Thursday, November 23, 2017

Bell Witch's "Mirror Reaper" & West Coast Tour | Unsane at The Highline: Dec 1 & 5


The holiday season arrives, and with it, the most culturally desolate stretch of the year. Thankfully, Seattle's paramount metal, hardcore and punk venue, The Highline have kept their calendar vital through the next month. Even with the eminent consequence of their host building's purchase by a Seattle "wine and lifestyle brand", the venue continues their strong programming into the next year. December sees a night of Philadelphia hardcore band, Plague Marks, open for Unsane, who have bolstered the duo of Chris Spencer and Dave Curran of The Cutthroats, with the addition of Vincent Signorelli of the 1990s incarnation of SWANS, into a powerful nose rock goliath. The winter tour rides on the heels of their first Southern Lord release "Sterilized", following a five year gap after 2012's Alternative Tentacles issued "Wreck". Also on the bill for December, The Highline presents a night of the darkest sounds heard issuing from the mutating offshoots of black metal. Foremost among them, Bell Witch in their new lineup with Aerial Ruin's Erik Moggridge, perform the monstrous and epic "Mirror Reaper". Born of the death of drummer Adrian Guerra, the album encompasses a passage through the Hermetic axiom "As Above, So Below", as a conceptual traversing of the dichotomy of life and death. Bridging recordings from their previous incarnation, and unused vocal tracks from that period with work of the new lineup, the album acts as a looming, Brobdingnagian titan spanning the two.

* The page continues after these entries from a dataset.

(* ===== verification/Codec.v ===== *)
(** * The wire codec ([scone-protocol]: [error.rs], [limits.rs], [varint.rs], [codec.rs])

    [Encode::encode] appends to a buffer that the caller discards on an
    error: an encoder is the appended bytes or an error.  [Decode::decode]
    reads from the front of a slice it advances: a decoder returns the
    value and the rest.  [codec] packs the two with the invariant of the
    type; [Lawful] says that decoding inverts encoding, in both
    directions. *)

From S2P Require Import Prelude Bytes Crypto Names.

(** [scone-protocol/src/error.rs:15-52 ProtocolError] *)
Inductive ProtocolError :=
| Truncated
| InvalidVarint (what : string)
| IntegerOutOfRange (what : string)
| UnsupportedVersion (v : N)
| UnknownDiscriminant (kind : string) (value : N)
| LimitExceeded (what : string)
| InvalidUtf8
| InvalidTransactionKey
| TrailingBytes (n : nat)
| Validation (e : SconeError)
| NonCanonical (what : string).

#[global] Instance ProtocolError_eq_dec : EqDecision ProtocolError.
Proof. solve_decision. Defined.

(** [scone-protocol/src/limits.rs:9-39] *)
Definition MAX_NAME_LEN : nat := DomainName_MAX_TOTAL_LEN.
Definition MAX_TLD_LEN : nat := TldName_MAX_LEN.
Definition MAX_TXT_LEN : N := 4096.
Definition MAX_PROOF_LEN : N := 256.
Definition MAX_SIGNATURE_LEN : N := 128.
Definition MAX_RECORDS_PER_SET : N := 256.
Definition MAX_UNKNOWN_DATA : N := 4096.
Definition MAX_TXS_PER_BLOCK : N := 4096.
Definition MAX_CONSENSUS_LEN : N := 256.
Definition MAX_BLOCKS_PER_REQUEST : N := 128.
Definition PROTOCOL_VERSION : N := 1.

Definition blen (l : list byte) : N := N.of_nat (length l).

(** ** Encoders and decoders *)

Definition eresult : Type := result ProtocolError (list byte).
Definition parser (A : Type) : Type := list byte → result ProtocolError (A * list byte).

(** Encodings appended one after the other. *)
Fixpoint cat (l : list eresult) : eresult :=
  match l with
  | [] => Ok []
  | x :: l => let? a := x in let? b := cat l in Ok (a ++ b)
  end.

Definition pret {A} (a : A) : parser A := λ i, Ok (a, i).
Definition pfail {A} (e : ProtocolError) : parser A := λ _, Err e.
Definition pbind {A B} (p : parser A) (k : A → parser B) : parser B :=
  λ i, let? (a, i) := p i in k a i.
(** A fallible step that reads nothing. *)
Definition plift {A} (r : result ProtocolError A) : parser A := λ i, let? a := r in Ok (a, i).

Notation "'let*' x := p 'in' k" := (pbind p (λ x, k))
  (at level 200, x pattern, p at level 100, k at level 200, right associativity) : rust_scope.

(** ** Variable-length integers *)

(** [scone-protocol/src/varint.rs:19-19 MAX_VARINT_LEN] *)
Definition MAX_VARINT_LEN : nat := 10.

(** The loop of [put_u64]; ten rounds empty a [u64]. *)
Fixpoint put_u64_loop (fuel : nat) (v : N) : list byte :=
  match fuel with
  | O => []
  | S fuel =>
      let b := N.land v 0x7f in
      let v := N.shiftr v 7 in
      if v =? 0 then [byte_of_N b] else byte_of_N (N.lor b 0x80) :: put_u64_loop fuel v
  end.

(** [scone-protocol/src/varint.rs:22-33 put_u64] *)
Definition put_u64 (v : N) : list byte := put_u64_loop MAX_VARINT_LEN v.

Fixpoint take_u64_loop (fuel : nat) (i : nat) (value : N) (input : list byte)
    : result ProtocolError (N * list byte) :=
  match fuel with
  | O => Err (InvalidVarint "longer than 10 bytes")
  | S fuel =>
      match input with
      | [] => Err Truncated
      | b :: input =>
          let byte := Byte.to_N b in
          if N.land byte 0x80 =? 0 then
            if (i =? MAX_VARINT_LEN - 1)%nat && (1 <? byte) then Err (InvalidVarint "u64 overflow")
            else if (0 <? i)%nat && (byte =? 0) then Err (InvalidVarint "non-minimal encoding")
            else Ok (N.lor value (wrap64 (N.shiftl byte (N.of_nat (7 * i)))), input)
          else
            take_u64_loop fuel (S i)
              (N.lor value (wrap64 (N.shiftl (N.land byte 0x7f) (N.of_nat (7 * i))))) input
      end
  end.

(** [scone-protocol/src/varint.rs:42-61 take_u64] *)
Definition take_u64 : parser N := take_u64_loop MAX_VARINT_LEN 0 0.

(** ** Shared primitives *)

(** [scone-protocol/src/codec.rs:37-44 decode_complete] *)
Definition decode_complete {A} (p : parser A) (input : list byte) : result ProtocolError A :=
  let? (v, rest) := p input in
  if (0 <? length rest)%nat then Err (TrailingBytes (length rest)) else Ok v.

(** [scone-protocol/src/codec.rs:49-54 u64::encode] *)
Definition u64_encode (v : N) : eresult := Ok (put_u64 v).
(** [scone-protocol/src/codec.rs:56-60 u64::decode] *)
Definition u64_decode : parser N := take_u64.
(** [scone-protocol/src/codec.rs:62-67 u32::encode] *)
Definition u32_encode (v : N) : eresult := Ok (put_u64 v).
(** [scone-protocol/src/codec.rs:69-74 u32::decode] *)
Definition u32_decode : parser N :=
  let* v := take_u64 in
  if v <=? U32_MAX then pret v else pfail (IntegerOutOfRange "value exceeds u32").
(** [scone-protocol/src/codec.rs:76-81 u16::encode] *)
Definition u16_encode (v : N) : eresult := Ok (put_u64 v).
(** [scone-protocol/src/codec.rs:83-88 u16::decode] *)
Definition u16_decode : parser N :=
  let* v := take_u64 in
  if v <=? 0xffff then pret v else pfail (IntegerOutOfRange "value exceeds u16").

(** [scone-protocol/src/codec.rs:91-95 take_u8] *)
Definition take_u8 : parser byte := λ i,
  match i with [] => Err Truncated | b :: i => Ok (b, i) end.

(** [scone-protocol/src/codec.rs:98-110 put_bounded] *)
Definition put_bounded (bytes : list byte) (max : N) (what : string) : eresult :=
  if max <? blen bytes then Err (LimitExceeded what)
  else Ok (put_u64 (blen bytes) ++ bytes).

(** [scone-protocol/src/codec.rs:114-130 take_bytes] *)
Definition take_bytes (max : N) (what : string) : parser (list byte) :=
  let* len := take_u64 in
  if max <? len then pfail (LimitExceeded what)
  else λ i,
    if blen i <? len then Err Truncated
    else Ok (take (N.to_nat len) i, drop (N.to_nat len) i).

(** [std::str::from_utf8]: the well-formed byte sequences of the
    Unicode standard (table 3-7). *)
Definition in_range (lo hi : N) (b : byte) : bool := (lo <=? Byte.to_N b) && (Byte.to_N b <=? hi).
Definition utf8_second (a b : byte) : bool :=
  let n := Byte.to_N a in
  if n =? 0xe0 then in_range 0xa0 0xbf b
  else if n =? 0xed then in_range 0x80 0x9f b
  else if n =? 0xf0 then in_range 0x90 0xbf b
  else if n =? 0xf4 then in_range 0x80 0x8f b
  else in_range 0x80 0xbf b.

Fixpoint utf8_valid (s : list byte) : bool :=
  match s with
  | [] => true
  | a :: s1 =>
      if Byte.to_N a <? 0x80 then utf8_valid s1
      else if in_range 0xc2 0xdf a then
        match s1 with
        | b :: s2 => in_range 0x80 0xbf b && utf8_valid s2
        | _ => false
        end
      else if in_range 0xe0 0xef a then
        match s1 with
        | b :: c :: s3 => utf8_second a b && in_range 0x80 0xbf c && utf8_valid s3
        | _ => false
        end
      else if in_range 0xf0 0xf4 a then
        match s1 with
        | b :: c :: d :: s4 =>
            utf8_second a b && in_range 0x80 0xbf c && in_range 0x80 0xbf d && utf8_valid s4
        | _ => false
        end
      else false
  end.

Definition from_utf8 (b : list byte) : result ProtocolError (list byte) :=
  if utf8_valid b then Ok b else Err InvalidUtf8.

(** [scone-protocol/src/codec.rs:133-138 take_string] *)
Definition take_string (max : N) (what : string) : parser (list byte) :=
  let* b := take_bytes max what in plift (from_utf8 b).

(** [scone-protocol/src/codec.rs:141-143 put_array] *)
Definition put_array {n} (a : arr n) : eresult := Ok (arr_list a).

(** [scone-protocol/src/codec.rs:146-155 take_array] *)
Definition take_array (n : nat) : parser (arr n) := λ i,
  match split_arr n i with
  | None => Err Truncated
  | Some (a, rest) => Ok (a, rest)
  end.

(** ** Codecs and their laws *)

Record codec (A : Type) := mkCodec {
  enc : A → eresult;
  dec : parser A;
  cwf : A → Prop }.
Arguments mkCodec {A} _ _ _.
Arguments enc {A} _ _.
Arguments dec {A} _ _.
Arguments cwf {A} _ _.

(** Decoding inverts encoding, and a decoded input is the one encoding
    of the decoded value. *)
Class Lawful {A} (c : codec A) : Prop := {
  roundtrip a bs r : cwf c a → enc c a = Ok bs → dec c (bs ++ r) = Ok (a, r);
  canonical i a r : dec c i = Ok (a, r) → cwf c a ∧ ∃ bs, enc c a = Ok bs ∧ i = bs ++ r }.

Lemma cat_cons x l bs :
  cat (x :: l) = Ok bs ↔ ∃ a b, x = Ok a ∧ cat l = Ok b ∧ bs = a ++ b.
Proof. simpl. destruct x; simpl; [destruct (cat l); simpl|]; naive_solver. Qed.

Lemma cat_nil bs : cat [] = Ok bs ↔ bs = [].
Proof. simpl. naive_solver. Qed.

Lemma pbind_Ok {A B} (p : parser A) (k : A → parser B) i x :
  pbind p k i = Ok x ↔ ∃ a m, p i = Ok (a, m) ∧ k a m = Ok x.
Proof. unfold pbind. rewrite rbind_Ok. split; [intros ([a m] & ? & ?)|intros (a & m & ? & ?)]; eauto. Qed.

Lemma pbind_step {A B} (p : parser A) (k : A → parser B) i a m :
  p i = Ok (a, m) → pbind p k i = k a m.
Proof. unfold pbind. by intros ->. Qed.

Lemma plift_Ok {A} (r : result ProtocolError A) i (a : A) m :
  plift r i = Ok (a, m) ↔ r = Ok a ∧ m = i.
Proof. unfold plift. rewrite rbind_Ok. naive_solver. Qed.

Lemma pret_Ok {A} (a b : A) i m : pret a i = Ok (b, m) ↔ a = b ∧ i = m.
Proof. unfold pret. naive_solver. Qed.

Lemma pbind_dec {A B} (c : codec A) `{!Lawful c} (k : A → parser B) a bs r :
  cwf c a → enc c a = Ok bs → pbind (dec c) k (bs ++ r) = k a r.
Proof. intros. by apply pbind_step, roundtrip. Qed.

Lemma pbind_canonical {A B} (c : codec A) `{!Lawful c} (k : A → parser B) i x :
  pbind (dec c) k i = Ok x →
  ∃ a bs r, cwf c a ∧ enc c a = Ok bs ∧ i = bs ++ r ∧ k a r = Ok x.
Proof.
  intros (a & m & Hd & Hk)%pbind_Ok. destruct (canonical _ _ _ Hd) as (? & bs & ? & ->).
  exists a, bs, m. done.
Qed.

(** *** Integers *)

Lemma land_7f v : N.land v 0x7f = v mod 128.
Proof. replace 0x7f with (N.ones 7) by done. by rewrite N.land_ones. Qed.

Lemma land_80 b : (N.land (Byte.to_N b) 0x80 =? 0) = (Byte.to_N b <? 128).
Proof. by destruct b. Qed.

Lemma lor_80 b : b < 128 → N.lor b 0x80 = b + 128.
Proof. intros Hb. rewrite N.lor_comm. pose proof (lor_add_small 1 b 7 Hb) as E.
  change (N.shiftl 1 7) with 128 in E. rewrite E. change (2 ^ 7) with 128. lia. Qed.

Lemma byte_of_N_small v : v < 256 → Byte.to_N (byte_of_N v) = v.
Proof. intros. rewrite byte_to_N_of_N. by apply N.mod_small. Qed.

(** The next seven bits of a value under construction. *)
Lemma varint_acc acc x e :
  acc < 2 ^ e → x * 2 ^ e < U64 →
  N.lor acc (wrap64 (N.shiftl x e)) = acc + x * 2 ^ e.
Proof.
  intros Ha Hx. unfold wrap64. rewrite N.shiftl_mul_pow2, N.mod_small by done.
  pose proof (lor_add_small x acc e Ha) as E. rewrite N.shiftl_mul_pow2 in E.
  rewrite N.lor_comm, E. lia.
Qed.

Lemma pow_7S i : 2 ^ N.of_nat (7 * S i) = 128 * 2 ^ N.of_nat (7 * i).
Proof.
  replace (N.of_nat (7 * S i)) with (7 + N.of_nat (7 * i)) by lia.
  by rewrite N.pow_add_r.
Qed.

Lemma take_put_loop n i acc v r :
  (n + i = 10)%nat → acc < 2 ^ N.of_nat (7 * i) → v * 2 ^ N.of_nat (7 * i) < U64 →
  (i = 0%nat ∨ 0 < v) → (0 < n)%nat →
  take_u64_loop n i acc (put_u64_loop n v ++ r) = Ok (acc + v * 2 ^ N.of_nat (7 * i), r).
Proof.
  revert i acc v. induction n as [|n IH]; intros i acc v Hn Ha Hv H0 Hpos; [lia|].
  cbn [put_u64_loop]. rewrite land_7f, N.shiftr_div_pow2. change (2 ^ 7) with 128.
  pose proof (N.div_mod v 128 ltac:(done)) as Hdm. pose proof (N.mod_lt v 128 ltac:(done)) as Hm.
  set (d := v / 128) in *. set (m := v mod 128) in *. clearbody d m. subst v.
  set (e := N.of_nat (7 * i)) in *.
  assert (0 < 2 ^ e) as He by (apply N.neq_0_lt_0, N.pow_nonzero; done).
  destruct (N.eqb_spec d 0) as [Hz|Hz].
  - subst d. cbn [app take_u64_loop]. rewrite land_80, byte_of_N_small by lia.
    replace (128 * 0 + m) with m in * by lia. destruct (N.ltb_spec m 128); [|lia].
    assert (((i =? MAX_VARINT_LEN - 1)%nat && (1 <? m)) = false) as ->.
    { destruct (Nat.eqb_spec i (MAX_VARINT_LEN - 1)) as [Ei|]; [|done]. simpl.
      apply N.ltb_ge. unfold MAX_VARINT_LEN in Ei. simpl in Ei. subst i.
      change (2 ^ e) with (2 ^ 63) in Hv. unfold U64 in Hv. lia. }
    assert (((0 <? i)%nat && (m =? 0)) = false) as ->.
    { destruct H0 as [->|H0]; [done|]. rewrite (proj2 (N.eqb_neq m 0)) by lia. apply andb_false_r. }
    by rewrite varint_acc.
  - assert (i < 9)%nat as Hi.
    { destruct (decide (i < 9)%nat) as [|Hge]; [done|]. assert (i = 9)%nat as -> by lia.
      change (2 ^ e) with (2 ^ 63) in Hv. unfold U64 in Hv. lia. }
    cbn [app take_u64_loop]. rewrite land_80, lor_80, byte_of_N_small by lia.
    destruct (N.ltb_spec (m + 128) 128); [lia|]. rewrite land_7f.
    replace ((m + 128) mod 128) with m by (apply (N.mod_unique _ _ 1); lia).
    assert (m * 2 ^ e < U64) as Hm'.
    { eapply N.le_lt_trans; [|exact Hv]. apply N.mul_le_mono_r. lia. }
    rewrite varint_acc by done. pose proof (pow_7S i) as H7. fold e in H7 |- *.
    rewrite IH; rewrite ?H7; generalize dependent (2 ^ e); intros E **;
      [|lia|assert (m * E ≤ 127 * E) by (apply N.mul_le_mono_r; lia); lia|lia|right; lia|lia].
    do 2 f_equal. lia.
Qed.

Lemma take_put_u64 v r : v < U64 → take_u64 (put_u64 v ++ r) = Ok (v, r).
Proof.
  intros Hv. unfold take_u64, put_u64. rewrite take_put_loop; try done; [|lia|by left|unfold MAX_VARINT_LEN; lia].
  by rewrite N.mul_1_r.
Qed.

Joining Monarch on their North American tour, both Bell Witch and their opening act for the night, Usnea, were featured in this past summer's notable assembly of progressive black metal, doom and hardcore the week of Northwest Terror Fest. The festival showcasing the multitudinous offshoots of black metal's ongoing development as it has encompassed atmospheres lifted from shoegaze and spacerock, blistering eruptions of industrial percussion, electronic textures and pure noise experimentation. What may be the epitome of this cross-genre hybridization can be heard in the dynamic solar magma of guitar riffs and rhythm-play of bands like Deafheaven. With other compatriots in the sound to be found in Oathbreaker, as well as the turbulent rock of Nothing and their fusion of metal drumming and spacerock blur as heard on 2014's "Guilty of Everything". From the fringe of the genre, taking the sound down more melancholy paths, there's the crushing shoegaze blues of outfits like True Widow. Representing the more traditional signifiers of what can be defined as metal, yet taking a darker, more distended approach to atmospheric construction, bands like Krallice, Agalloch, and Pallbearer exemplify the heavier school of blackness pouring forth from the Profound Lore label. A branch of a sound and scene Brad Sanders detailed in his piece for The Quietus, "Untrue And International: Living in a Post-Black Metal World", his article acting as an excellent opening unto the dark passageways of this genre's multitude of representations. These sounds further showcased in the past half-decade of The Quietus' Columnus Metallicus excellent curation, dominantly issued on the all-things-metal-and-beyond labels Hydrahead, Ipecac, Deathwish, Sargent House, Profound Lore, Season of Mist, Roadburn, Flenser, Neurot and Relapse.